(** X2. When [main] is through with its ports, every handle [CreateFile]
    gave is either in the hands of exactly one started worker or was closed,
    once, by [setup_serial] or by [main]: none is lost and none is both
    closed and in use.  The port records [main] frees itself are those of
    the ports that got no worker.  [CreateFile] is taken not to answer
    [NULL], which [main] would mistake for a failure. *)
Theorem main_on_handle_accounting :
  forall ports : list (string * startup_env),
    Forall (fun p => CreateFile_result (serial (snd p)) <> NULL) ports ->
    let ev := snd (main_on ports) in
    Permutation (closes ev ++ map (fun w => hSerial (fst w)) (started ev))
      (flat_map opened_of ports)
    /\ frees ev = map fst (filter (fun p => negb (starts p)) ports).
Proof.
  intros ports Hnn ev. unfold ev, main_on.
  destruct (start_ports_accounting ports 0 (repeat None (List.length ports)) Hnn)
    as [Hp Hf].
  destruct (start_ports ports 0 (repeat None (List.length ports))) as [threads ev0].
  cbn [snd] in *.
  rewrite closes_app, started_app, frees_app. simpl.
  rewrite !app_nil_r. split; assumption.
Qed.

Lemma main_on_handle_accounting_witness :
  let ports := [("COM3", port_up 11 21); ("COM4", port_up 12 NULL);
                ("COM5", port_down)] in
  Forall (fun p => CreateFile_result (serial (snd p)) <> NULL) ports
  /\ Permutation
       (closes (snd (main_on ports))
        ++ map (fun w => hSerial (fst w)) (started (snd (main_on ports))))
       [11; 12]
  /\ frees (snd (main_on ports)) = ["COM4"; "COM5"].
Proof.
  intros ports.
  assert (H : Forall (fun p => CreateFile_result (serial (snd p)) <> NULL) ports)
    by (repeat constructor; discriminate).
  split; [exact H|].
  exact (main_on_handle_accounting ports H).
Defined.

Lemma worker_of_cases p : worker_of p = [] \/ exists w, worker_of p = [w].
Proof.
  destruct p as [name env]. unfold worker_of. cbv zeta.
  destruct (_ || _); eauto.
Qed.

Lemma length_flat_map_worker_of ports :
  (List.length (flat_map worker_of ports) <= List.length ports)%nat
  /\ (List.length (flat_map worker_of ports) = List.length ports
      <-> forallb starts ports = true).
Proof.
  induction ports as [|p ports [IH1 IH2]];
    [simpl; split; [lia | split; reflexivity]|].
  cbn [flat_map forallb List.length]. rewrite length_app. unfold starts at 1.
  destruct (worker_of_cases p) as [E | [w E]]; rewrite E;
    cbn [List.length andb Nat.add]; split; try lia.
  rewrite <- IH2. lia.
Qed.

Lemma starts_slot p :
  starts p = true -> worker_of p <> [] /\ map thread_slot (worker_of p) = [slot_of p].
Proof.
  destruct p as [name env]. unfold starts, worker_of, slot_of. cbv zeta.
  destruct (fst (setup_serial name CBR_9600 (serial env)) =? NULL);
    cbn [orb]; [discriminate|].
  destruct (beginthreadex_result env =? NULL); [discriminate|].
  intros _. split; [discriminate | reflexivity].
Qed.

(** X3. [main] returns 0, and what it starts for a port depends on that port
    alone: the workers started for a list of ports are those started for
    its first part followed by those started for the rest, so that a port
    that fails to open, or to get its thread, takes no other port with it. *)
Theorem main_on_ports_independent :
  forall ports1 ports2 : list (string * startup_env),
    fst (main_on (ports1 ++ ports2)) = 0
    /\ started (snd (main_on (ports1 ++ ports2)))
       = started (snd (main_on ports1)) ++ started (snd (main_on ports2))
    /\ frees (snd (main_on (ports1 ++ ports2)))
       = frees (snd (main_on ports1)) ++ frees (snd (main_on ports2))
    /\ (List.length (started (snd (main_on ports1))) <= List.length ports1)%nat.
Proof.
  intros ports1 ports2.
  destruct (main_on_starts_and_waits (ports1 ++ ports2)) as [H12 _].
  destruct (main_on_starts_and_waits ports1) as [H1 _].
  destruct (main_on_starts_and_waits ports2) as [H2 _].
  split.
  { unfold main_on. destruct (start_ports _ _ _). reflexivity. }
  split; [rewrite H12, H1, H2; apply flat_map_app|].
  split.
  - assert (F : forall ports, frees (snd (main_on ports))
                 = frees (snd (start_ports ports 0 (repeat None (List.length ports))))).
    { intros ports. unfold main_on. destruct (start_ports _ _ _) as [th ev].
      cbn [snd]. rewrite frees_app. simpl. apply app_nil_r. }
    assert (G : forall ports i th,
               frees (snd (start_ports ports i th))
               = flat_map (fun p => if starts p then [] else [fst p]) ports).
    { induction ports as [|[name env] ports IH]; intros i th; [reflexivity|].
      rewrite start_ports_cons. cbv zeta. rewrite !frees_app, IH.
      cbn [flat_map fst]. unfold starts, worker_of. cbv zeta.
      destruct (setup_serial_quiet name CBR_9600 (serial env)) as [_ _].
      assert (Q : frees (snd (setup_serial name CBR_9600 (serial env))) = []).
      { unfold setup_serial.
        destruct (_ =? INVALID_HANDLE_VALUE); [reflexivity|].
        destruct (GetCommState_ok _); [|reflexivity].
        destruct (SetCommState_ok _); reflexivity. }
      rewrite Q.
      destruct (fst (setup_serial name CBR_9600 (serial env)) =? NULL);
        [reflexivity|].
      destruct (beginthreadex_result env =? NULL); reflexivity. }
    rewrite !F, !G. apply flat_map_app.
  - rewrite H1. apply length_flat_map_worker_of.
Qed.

● ● ● ● ●

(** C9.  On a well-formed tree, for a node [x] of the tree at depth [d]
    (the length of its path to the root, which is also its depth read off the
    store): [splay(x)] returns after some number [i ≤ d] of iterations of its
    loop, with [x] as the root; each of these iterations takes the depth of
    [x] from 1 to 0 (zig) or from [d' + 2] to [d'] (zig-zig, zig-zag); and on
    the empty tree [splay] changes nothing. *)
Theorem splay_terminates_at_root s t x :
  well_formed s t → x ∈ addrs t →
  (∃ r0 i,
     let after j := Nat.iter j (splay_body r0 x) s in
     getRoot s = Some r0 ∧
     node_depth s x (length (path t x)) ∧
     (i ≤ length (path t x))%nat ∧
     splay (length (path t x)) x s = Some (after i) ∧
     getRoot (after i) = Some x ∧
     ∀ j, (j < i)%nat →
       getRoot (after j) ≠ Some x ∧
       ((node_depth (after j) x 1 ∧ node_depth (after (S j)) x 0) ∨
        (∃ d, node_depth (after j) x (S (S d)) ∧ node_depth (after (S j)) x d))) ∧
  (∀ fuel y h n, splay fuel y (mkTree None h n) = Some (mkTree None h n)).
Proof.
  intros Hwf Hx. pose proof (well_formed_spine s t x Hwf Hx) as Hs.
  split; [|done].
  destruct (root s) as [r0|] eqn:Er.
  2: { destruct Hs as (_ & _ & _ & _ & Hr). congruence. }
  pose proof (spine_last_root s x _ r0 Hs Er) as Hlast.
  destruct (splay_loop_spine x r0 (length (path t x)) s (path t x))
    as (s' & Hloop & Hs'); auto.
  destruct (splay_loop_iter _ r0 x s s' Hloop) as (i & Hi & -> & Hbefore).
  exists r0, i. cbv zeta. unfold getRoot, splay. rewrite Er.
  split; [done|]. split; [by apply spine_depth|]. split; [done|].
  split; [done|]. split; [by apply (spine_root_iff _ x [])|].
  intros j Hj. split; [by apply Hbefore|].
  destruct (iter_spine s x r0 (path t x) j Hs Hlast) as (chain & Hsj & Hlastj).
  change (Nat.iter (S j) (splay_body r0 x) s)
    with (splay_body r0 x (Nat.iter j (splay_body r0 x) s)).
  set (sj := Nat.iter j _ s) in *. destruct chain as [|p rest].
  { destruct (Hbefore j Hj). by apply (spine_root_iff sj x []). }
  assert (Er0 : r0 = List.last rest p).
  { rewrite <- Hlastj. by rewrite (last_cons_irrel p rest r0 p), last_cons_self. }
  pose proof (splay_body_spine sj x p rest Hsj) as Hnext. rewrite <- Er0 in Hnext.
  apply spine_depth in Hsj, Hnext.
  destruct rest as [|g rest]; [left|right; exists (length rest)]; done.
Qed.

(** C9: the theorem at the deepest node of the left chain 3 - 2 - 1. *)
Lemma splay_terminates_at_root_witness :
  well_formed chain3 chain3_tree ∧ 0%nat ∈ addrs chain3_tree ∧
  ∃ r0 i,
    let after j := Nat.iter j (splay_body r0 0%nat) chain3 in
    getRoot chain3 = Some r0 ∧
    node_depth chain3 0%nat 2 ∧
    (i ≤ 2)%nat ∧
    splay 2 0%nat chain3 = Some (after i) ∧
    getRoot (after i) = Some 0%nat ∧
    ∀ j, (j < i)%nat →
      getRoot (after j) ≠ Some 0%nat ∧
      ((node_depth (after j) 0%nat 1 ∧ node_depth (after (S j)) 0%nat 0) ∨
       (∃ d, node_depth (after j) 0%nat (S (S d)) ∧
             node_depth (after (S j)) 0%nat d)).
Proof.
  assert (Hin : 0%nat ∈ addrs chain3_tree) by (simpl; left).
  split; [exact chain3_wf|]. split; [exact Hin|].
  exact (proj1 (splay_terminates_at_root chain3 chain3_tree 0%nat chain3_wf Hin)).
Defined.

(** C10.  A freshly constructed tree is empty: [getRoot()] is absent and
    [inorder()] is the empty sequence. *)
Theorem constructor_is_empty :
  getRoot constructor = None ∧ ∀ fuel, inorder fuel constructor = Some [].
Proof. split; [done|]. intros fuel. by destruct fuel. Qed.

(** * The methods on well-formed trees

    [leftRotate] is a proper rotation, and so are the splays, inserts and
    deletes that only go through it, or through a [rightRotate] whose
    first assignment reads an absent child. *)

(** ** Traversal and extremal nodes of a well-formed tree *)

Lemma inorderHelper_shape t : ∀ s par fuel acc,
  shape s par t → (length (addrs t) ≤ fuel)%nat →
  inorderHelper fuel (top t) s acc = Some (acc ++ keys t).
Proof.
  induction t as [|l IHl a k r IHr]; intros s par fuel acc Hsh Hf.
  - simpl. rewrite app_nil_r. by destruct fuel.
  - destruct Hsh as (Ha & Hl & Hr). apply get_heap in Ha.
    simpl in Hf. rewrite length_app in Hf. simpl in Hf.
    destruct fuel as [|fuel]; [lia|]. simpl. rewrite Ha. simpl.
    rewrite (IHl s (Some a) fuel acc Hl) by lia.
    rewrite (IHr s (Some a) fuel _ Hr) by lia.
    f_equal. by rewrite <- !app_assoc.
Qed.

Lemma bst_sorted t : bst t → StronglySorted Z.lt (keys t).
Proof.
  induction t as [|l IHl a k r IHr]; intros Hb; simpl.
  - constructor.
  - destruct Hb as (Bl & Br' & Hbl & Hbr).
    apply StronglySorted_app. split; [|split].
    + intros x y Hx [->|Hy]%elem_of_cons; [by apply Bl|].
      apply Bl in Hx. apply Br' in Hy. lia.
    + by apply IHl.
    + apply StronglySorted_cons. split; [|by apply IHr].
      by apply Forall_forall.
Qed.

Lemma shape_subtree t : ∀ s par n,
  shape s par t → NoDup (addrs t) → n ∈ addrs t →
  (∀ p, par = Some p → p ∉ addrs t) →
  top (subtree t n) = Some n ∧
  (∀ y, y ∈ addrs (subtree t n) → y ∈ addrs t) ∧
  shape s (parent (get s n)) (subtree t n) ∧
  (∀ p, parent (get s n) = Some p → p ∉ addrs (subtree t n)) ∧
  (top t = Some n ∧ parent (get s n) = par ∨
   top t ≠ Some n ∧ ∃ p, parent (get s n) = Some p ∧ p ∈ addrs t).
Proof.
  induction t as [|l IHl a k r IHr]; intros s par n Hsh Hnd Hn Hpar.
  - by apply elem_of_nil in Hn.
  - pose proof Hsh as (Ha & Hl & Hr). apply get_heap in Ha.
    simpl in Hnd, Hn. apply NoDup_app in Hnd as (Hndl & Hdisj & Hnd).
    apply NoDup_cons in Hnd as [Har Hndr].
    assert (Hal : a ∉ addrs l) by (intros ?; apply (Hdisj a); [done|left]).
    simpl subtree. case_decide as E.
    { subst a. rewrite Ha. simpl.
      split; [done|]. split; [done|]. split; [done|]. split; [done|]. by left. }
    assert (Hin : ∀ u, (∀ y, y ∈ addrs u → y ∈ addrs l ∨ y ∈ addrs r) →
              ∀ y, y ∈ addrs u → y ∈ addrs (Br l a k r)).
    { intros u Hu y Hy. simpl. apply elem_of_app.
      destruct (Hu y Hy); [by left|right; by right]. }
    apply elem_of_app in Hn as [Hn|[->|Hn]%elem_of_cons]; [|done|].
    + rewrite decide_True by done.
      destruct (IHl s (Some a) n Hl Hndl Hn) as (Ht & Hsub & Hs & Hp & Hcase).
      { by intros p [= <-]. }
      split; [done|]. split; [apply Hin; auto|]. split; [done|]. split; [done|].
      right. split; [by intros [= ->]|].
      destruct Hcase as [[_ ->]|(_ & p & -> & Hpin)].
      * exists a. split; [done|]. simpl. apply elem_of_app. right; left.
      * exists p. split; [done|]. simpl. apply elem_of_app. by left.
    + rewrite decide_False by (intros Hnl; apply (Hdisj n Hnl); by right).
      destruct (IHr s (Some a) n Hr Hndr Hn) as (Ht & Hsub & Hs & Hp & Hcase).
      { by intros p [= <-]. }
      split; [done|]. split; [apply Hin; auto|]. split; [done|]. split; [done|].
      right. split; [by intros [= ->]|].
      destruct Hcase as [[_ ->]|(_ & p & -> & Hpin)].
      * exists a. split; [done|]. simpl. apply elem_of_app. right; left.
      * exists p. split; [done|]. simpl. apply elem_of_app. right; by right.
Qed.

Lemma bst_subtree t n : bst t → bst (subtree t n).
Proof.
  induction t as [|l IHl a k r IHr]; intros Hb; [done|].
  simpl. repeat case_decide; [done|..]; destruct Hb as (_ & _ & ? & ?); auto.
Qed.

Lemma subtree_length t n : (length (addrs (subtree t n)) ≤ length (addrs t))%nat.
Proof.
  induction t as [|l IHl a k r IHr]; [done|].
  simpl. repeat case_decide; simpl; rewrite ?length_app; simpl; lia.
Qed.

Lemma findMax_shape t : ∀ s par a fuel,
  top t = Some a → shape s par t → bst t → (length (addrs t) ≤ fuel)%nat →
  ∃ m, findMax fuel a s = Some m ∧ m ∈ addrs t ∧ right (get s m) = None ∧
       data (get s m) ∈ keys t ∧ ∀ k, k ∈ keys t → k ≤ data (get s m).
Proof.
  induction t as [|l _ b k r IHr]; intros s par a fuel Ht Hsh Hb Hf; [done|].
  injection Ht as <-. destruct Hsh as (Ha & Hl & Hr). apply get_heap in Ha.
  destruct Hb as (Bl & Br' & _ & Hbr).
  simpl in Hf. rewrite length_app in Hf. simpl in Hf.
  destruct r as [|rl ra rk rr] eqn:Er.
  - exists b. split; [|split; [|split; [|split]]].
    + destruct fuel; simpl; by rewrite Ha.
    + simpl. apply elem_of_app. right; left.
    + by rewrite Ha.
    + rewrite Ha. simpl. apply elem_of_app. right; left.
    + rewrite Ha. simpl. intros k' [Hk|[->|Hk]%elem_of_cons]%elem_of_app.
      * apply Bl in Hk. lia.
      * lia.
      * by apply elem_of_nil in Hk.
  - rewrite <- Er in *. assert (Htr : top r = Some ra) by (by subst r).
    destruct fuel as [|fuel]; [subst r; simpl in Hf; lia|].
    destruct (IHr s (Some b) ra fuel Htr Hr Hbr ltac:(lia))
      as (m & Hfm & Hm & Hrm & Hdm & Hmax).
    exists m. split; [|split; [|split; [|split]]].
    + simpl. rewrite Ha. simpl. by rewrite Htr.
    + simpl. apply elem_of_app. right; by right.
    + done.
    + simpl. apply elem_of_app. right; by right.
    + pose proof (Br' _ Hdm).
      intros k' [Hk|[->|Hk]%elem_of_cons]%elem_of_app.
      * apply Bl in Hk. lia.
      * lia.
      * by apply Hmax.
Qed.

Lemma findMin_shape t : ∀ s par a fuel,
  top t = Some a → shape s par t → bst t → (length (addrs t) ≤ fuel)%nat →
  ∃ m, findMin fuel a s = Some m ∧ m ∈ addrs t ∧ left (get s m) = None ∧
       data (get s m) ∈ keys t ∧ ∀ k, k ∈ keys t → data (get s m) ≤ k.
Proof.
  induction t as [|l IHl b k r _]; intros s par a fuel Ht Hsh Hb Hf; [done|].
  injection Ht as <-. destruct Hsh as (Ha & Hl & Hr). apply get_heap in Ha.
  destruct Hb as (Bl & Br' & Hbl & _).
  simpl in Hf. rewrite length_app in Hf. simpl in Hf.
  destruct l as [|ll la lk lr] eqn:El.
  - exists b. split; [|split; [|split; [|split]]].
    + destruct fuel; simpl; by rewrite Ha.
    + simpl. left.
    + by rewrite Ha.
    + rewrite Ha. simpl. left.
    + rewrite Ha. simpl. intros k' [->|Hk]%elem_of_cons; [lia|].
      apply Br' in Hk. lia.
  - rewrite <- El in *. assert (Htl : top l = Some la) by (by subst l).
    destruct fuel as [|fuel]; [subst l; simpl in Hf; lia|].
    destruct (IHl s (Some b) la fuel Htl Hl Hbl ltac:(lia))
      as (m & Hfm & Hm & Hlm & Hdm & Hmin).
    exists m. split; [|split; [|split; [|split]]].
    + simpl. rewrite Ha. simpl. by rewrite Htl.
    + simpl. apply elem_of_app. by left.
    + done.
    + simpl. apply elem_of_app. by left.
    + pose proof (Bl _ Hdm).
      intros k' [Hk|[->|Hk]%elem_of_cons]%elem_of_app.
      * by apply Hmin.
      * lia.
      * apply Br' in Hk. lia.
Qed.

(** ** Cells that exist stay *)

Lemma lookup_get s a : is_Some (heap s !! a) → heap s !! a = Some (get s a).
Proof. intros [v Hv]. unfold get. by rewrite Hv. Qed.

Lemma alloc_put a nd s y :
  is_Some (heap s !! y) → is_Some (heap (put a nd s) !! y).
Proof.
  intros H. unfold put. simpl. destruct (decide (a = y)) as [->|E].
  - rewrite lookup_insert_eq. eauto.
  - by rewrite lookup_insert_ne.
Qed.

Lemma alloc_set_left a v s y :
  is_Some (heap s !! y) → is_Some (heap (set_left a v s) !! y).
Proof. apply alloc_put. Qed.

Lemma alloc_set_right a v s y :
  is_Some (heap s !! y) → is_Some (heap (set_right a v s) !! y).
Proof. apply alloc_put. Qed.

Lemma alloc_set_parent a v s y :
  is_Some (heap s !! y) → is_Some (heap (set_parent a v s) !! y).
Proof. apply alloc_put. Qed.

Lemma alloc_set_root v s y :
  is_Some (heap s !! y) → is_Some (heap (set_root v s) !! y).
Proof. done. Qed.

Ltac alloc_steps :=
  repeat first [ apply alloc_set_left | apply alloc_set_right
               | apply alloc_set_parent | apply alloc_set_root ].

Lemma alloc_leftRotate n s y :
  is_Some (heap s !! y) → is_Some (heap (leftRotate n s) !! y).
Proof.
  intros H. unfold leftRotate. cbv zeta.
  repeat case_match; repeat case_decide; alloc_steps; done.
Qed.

● ● ● ● ●

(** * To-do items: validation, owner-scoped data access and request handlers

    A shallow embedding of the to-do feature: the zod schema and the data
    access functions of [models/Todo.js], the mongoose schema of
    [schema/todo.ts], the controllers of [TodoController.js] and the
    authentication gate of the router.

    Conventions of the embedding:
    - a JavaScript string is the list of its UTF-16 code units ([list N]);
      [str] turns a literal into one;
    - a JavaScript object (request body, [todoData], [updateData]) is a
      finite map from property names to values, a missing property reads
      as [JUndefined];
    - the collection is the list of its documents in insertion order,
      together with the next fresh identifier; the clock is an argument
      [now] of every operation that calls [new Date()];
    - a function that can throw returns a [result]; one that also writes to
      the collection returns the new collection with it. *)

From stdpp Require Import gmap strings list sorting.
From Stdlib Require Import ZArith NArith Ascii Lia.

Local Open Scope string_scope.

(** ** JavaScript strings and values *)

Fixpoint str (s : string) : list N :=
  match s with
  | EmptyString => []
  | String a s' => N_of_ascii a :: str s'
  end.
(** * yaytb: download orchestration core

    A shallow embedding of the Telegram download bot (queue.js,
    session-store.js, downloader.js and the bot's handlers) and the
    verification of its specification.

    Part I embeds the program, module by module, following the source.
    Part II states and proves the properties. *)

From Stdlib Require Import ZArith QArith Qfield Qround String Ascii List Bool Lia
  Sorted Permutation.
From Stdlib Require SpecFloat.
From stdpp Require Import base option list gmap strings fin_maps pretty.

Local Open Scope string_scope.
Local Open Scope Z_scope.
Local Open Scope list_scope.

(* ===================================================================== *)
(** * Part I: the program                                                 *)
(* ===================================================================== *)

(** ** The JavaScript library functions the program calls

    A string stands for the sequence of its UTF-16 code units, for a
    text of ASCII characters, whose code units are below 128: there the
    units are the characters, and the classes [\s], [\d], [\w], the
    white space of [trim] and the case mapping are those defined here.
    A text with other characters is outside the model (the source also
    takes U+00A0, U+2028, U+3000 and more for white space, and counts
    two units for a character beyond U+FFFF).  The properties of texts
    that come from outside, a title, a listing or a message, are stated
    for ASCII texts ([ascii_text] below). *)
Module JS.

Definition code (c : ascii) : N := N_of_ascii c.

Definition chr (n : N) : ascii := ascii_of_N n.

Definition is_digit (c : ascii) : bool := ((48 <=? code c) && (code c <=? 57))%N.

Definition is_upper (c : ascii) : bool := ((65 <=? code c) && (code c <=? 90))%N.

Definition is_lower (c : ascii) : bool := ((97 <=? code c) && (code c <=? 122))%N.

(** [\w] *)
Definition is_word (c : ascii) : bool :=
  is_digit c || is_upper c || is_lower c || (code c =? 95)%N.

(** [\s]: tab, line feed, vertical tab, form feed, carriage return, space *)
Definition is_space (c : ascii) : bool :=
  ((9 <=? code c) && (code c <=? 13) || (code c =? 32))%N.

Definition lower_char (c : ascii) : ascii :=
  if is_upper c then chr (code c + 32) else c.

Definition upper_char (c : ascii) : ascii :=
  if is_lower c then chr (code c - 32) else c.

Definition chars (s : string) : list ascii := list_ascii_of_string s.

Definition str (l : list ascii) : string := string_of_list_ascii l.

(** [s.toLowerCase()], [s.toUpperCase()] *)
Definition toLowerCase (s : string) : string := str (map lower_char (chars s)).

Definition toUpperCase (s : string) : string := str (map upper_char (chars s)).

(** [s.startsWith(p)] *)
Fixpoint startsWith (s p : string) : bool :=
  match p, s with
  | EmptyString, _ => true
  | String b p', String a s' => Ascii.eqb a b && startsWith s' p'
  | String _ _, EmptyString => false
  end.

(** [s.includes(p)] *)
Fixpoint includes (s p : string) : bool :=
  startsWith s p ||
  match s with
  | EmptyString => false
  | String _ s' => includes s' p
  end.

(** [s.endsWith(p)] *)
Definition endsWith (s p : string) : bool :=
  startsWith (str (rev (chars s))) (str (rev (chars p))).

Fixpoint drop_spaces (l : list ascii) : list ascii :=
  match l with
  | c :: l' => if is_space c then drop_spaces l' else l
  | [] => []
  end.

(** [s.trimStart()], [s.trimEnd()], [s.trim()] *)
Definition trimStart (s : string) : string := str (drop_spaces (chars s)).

● ● ● ● ●

Work task | Your answer should consist of the lines of the listing that contain "startsWith", copied as they stand.

Result below |
(** [s.startsWith(p)] *)
Fixpoint startsWith (s p : string) : bool :=
  | String b p', String a s' => Ascii.eqb a b && startsWith s' p'
  startsWith s p ||
  startsWith (str (rev (chars s))) (str (rev (chars p))).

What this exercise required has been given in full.